━━━ Entries shown

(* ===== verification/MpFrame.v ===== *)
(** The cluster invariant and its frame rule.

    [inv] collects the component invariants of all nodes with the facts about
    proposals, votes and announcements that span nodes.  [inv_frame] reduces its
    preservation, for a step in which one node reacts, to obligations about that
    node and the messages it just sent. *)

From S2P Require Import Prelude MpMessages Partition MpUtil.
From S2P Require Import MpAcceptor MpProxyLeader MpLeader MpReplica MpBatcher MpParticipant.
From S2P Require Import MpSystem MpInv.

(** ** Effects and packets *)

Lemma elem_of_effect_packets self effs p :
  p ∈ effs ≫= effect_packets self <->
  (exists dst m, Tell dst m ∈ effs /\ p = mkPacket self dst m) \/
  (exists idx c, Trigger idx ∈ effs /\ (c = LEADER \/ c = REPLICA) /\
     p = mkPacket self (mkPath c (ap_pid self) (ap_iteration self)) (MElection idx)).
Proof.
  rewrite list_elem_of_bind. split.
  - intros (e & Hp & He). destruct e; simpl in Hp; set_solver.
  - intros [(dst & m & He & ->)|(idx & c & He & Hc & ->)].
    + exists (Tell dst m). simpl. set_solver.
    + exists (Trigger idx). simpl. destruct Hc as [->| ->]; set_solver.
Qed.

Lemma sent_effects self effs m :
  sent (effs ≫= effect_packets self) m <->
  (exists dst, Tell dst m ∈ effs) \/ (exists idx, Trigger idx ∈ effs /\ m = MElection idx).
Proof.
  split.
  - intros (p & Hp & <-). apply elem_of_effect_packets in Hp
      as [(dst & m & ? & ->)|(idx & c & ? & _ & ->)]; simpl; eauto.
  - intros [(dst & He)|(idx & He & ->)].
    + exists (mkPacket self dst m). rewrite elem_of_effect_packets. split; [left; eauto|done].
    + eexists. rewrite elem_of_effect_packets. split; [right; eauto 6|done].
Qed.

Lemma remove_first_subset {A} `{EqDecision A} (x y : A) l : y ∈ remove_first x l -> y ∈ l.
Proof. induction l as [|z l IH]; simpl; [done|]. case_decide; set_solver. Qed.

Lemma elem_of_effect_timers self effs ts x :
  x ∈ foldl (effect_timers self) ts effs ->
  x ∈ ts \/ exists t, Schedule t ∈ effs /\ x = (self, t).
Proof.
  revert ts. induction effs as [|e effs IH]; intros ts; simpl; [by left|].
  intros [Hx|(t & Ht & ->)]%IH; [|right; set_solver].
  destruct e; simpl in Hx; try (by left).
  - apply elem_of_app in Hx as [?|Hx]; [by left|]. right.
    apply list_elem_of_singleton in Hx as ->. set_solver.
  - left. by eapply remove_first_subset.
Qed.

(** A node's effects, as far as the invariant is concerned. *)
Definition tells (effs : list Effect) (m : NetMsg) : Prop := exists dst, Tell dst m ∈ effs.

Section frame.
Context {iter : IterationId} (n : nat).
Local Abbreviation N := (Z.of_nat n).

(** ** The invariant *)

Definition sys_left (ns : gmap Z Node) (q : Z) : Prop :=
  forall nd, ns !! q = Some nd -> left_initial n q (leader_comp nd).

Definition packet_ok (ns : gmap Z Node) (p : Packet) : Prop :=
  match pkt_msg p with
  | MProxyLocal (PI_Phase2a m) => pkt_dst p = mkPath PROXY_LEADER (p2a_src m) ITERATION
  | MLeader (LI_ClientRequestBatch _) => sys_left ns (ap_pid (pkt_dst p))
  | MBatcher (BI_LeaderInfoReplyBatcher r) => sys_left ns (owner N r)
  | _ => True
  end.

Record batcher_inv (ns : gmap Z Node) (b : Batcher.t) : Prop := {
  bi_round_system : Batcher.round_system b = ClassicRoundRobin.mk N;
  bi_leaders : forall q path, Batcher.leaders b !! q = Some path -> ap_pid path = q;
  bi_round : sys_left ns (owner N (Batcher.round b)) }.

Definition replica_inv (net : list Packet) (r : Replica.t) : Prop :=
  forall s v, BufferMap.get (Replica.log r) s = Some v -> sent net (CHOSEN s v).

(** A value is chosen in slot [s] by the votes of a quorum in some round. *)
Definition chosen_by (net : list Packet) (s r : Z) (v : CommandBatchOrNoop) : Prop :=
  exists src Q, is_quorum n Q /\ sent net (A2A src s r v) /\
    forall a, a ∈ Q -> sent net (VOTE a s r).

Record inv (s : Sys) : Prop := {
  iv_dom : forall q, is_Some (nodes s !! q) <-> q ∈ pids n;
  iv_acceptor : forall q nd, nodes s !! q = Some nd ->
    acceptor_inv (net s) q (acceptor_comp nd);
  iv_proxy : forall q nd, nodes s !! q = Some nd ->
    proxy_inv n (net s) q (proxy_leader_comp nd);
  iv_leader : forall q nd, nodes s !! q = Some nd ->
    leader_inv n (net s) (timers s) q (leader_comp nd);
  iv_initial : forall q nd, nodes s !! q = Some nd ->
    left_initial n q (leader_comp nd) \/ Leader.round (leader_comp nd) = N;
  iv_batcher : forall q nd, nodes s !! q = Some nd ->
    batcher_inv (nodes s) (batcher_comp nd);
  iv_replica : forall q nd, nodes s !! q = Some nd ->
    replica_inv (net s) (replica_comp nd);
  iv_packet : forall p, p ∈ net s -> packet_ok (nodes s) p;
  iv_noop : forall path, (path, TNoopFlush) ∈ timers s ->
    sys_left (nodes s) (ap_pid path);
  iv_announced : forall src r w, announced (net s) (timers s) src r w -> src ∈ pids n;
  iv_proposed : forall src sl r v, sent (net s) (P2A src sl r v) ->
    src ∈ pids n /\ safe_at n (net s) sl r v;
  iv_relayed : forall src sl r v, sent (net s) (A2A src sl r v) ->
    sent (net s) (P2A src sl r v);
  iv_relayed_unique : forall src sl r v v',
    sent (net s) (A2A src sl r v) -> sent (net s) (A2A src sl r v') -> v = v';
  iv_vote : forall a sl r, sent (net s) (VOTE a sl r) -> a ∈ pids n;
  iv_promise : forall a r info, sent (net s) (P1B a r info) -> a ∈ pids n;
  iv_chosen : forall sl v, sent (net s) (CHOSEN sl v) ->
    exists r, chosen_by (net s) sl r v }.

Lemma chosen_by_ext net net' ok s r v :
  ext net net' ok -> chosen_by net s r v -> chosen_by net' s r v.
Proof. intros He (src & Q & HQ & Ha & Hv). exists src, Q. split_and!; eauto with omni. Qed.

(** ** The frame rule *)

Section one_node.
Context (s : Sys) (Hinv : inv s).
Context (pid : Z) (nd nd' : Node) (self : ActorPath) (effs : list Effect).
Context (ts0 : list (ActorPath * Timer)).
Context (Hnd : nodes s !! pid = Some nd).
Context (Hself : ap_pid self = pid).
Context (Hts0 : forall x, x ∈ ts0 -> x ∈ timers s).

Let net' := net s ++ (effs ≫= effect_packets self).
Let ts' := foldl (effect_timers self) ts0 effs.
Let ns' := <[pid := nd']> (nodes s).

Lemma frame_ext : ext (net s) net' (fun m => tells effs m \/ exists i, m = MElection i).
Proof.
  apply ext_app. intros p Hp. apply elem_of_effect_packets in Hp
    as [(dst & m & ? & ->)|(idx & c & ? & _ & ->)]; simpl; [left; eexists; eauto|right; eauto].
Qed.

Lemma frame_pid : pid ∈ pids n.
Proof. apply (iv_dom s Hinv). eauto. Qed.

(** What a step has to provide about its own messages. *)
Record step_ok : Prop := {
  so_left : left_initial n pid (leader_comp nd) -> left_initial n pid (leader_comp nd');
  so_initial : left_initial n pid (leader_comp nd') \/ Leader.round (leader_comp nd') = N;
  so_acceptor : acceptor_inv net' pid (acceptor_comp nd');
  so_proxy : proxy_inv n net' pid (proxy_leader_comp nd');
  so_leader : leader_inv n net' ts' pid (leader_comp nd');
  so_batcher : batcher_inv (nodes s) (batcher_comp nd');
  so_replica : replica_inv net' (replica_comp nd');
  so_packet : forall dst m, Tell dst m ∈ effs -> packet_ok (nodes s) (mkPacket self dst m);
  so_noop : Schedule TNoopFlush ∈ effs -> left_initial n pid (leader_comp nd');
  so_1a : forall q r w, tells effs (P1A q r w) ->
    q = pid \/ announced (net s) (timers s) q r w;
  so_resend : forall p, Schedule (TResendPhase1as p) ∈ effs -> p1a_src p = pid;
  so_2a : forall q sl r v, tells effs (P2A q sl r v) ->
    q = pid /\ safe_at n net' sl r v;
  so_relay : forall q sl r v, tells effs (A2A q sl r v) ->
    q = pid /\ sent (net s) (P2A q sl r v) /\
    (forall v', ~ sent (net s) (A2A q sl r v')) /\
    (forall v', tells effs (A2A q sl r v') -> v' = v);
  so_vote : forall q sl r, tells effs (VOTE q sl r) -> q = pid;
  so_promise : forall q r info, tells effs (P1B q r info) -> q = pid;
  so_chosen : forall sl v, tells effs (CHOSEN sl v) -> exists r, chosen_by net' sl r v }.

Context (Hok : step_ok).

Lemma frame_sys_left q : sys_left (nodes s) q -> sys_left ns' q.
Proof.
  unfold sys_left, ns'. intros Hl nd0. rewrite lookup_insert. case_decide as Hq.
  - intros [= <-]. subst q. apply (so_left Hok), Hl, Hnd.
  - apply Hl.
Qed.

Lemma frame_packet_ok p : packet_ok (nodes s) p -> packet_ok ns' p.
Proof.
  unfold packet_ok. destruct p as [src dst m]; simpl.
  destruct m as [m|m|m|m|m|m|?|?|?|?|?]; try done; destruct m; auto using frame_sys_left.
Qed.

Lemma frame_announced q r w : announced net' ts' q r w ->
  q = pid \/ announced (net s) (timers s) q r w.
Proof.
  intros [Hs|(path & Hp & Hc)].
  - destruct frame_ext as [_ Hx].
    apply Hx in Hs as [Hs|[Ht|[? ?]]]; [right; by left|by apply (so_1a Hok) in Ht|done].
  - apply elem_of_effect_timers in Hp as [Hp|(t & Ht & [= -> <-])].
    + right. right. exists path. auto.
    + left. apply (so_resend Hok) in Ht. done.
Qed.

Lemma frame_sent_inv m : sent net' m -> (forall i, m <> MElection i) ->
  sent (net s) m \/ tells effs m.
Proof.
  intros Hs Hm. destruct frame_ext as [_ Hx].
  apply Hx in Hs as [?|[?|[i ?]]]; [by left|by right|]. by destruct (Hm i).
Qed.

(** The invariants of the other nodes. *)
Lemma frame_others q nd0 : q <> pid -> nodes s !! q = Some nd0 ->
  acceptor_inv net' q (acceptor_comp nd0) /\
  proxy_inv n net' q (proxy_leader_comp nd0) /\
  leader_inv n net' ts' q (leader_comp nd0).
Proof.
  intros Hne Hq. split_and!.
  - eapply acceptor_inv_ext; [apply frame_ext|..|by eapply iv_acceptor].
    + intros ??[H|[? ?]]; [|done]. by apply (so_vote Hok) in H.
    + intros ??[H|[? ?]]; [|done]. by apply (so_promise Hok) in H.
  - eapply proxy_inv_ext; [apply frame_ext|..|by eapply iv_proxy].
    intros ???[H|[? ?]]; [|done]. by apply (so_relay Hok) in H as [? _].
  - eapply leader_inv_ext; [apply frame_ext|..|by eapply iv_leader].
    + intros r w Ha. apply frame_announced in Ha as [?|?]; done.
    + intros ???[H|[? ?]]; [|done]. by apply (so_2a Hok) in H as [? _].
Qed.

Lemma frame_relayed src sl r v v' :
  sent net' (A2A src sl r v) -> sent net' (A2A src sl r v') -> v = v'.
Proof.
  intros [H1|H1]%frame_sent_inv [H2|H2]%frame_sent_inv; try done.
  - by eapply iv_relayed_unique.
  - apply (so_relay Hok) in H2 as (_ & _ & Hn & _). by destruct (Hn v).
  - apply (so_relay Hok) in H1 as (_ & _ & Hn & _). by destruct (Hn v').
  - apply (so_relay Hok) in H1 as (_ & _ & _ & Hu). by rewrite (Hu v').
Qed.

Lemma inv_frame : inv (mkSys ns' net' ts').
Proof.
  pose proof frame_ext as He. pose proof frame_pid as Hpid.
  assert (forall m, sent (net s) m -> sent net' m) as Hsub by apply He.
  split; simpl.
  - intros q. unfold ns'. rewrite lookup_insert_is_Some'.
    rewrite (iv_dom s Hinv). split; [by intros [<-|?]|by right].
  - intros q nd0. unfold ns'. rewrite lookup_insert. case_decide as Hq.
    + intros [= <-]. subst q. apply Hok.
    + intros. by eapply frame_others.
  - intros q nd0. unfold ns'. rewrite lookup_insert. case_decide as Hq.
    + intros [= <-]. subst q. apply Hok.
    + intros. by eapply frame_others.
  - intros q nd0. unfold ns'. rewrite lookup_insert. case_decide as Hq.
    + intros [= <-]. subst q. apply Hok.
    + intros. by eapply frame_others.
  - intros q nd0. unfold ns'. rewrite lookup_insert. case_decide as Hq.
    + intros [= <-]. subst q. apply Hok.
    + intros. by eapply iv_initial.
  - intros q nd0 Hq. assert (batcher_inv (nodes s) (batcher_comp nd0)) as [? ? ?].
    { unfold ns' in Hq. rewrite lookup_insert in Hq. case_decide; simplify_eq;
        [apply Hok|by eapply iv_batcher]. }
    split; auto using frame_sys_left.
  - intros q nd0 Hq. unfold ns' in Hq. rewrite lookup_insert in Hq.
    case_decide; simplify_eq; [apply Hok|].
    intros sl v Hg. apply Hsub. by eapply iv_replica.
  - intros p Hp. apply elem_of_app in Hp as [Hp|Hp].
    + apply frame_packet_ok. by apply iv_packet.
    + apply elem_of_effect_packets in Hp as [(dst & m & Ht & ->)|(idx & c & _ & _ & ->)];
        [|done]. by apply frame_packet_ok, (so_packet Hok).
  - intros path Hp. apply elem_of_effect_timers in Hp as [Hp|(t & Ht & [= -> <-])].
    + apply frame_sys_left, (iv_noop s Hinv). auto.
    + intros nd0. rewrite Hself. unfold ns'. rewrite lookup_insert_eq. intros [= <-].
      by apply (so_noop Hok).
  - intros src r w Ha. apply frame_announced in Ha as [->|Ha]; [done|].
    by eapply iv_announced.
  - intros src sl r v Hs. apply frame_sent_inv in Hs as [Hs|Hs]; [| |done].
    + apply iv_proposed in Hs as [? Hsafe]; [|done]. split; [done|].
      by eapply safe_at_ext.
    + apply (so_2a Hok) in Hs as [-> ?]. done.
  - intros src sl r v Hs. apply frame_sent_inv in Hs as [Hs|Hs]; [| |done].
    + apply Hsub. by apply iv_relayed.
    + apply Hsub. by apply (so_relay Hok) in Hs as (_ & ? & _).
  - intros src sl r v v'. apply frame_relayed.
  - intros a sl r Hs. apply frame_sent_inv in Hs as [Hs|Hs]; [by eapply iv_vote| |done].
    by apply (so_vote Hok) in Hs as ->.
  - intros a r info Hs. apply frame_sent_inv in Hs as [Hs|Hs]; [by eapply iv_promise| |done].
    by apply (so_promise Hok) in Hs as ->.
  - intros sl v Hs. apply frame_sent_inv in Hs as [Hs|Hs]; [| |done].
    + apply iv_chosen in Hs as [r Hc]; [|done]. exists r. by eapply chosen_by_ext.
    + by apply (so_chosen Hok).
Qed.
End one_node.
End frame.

━━━━━━

Tally how many lines of the material contain the word "mkPath". The answer must be the number and nothing else.

2